----- Source data -----

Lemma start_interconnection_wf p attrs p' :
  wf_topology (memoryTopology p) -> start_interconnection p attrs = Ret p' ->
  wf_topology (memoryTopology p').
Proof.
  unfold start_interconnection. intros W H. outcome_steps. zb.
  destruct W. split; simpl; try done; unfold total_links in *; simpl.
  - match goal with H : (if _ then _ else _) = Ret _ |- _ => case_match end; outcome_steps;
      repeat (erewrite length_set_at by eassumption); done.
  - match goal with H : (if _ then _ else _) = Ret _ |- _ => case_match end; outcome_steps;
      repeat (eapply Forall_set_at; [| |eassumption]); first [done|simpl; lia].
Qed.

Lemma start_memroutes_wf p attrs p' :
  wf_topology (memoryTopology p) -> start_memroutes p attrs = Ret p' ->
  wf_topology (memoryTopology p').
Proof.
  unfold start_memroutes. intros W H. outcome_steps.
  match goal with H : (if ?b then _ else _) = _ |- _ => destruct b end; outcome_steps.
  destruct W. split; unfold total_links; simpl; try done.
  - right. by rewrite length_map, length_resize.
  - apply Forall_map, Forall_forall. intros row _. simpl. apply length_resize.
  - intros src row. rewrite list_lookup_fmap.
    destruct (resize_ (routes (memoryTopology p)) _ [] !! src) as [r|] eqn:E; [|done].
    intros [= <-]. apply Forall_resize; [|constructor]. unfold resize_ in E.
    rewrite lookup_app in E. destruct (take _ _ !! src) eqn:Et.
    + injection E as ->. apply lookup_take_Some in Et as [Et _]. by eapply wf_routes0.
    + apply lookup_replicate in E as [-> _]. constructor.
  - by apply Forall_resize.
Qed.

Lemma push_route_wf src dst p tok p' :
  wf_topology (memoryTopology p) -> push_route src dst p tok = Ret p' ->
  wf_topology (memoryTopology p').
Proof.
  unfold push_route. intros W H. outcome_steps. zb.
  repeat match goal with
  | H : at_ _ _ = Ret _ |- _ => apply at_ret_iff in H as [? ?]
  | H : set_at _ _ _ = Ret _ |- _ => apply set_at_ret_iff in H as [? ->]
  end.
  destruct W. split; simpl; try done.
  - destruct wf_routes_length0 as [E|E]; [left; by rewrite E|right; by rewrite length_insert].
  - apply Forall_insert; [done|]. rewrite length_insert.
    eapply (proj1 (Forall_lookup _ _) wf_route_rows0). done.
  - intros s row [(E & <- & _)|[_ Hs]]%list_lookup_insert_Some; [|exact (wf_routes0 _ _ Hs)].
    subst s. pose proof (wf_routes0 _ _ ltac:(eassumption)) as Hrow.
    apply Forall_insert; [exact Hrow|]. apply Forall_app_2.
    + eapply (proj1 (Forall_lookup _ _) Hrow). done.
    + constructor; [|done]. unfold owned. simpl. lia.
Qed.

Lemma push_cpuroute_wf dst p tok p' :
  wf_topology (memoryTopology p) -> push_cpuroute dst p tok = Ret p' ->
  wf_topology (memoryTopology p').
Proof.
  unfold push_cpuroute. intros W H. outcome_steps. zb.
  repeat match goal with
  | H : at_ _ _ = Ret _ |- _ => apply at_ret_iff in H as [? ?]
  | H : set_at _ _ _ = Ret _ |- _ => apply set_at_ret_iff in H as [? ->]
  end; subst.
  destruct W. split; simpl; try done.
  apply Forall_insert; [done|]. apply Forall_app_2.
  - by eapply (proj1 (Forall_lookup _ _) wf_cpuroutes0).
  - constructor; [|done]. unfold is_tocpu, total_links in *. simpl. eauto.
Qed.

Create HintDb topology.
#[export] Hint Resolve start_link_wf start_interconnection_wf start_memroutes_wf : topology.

-----

Please copy each line from the material above in which the string "subst" appears.

    subst s. pose proof (wf_routes0 _ _ ltac:(eassumption)) as Hrow.
  end; subst.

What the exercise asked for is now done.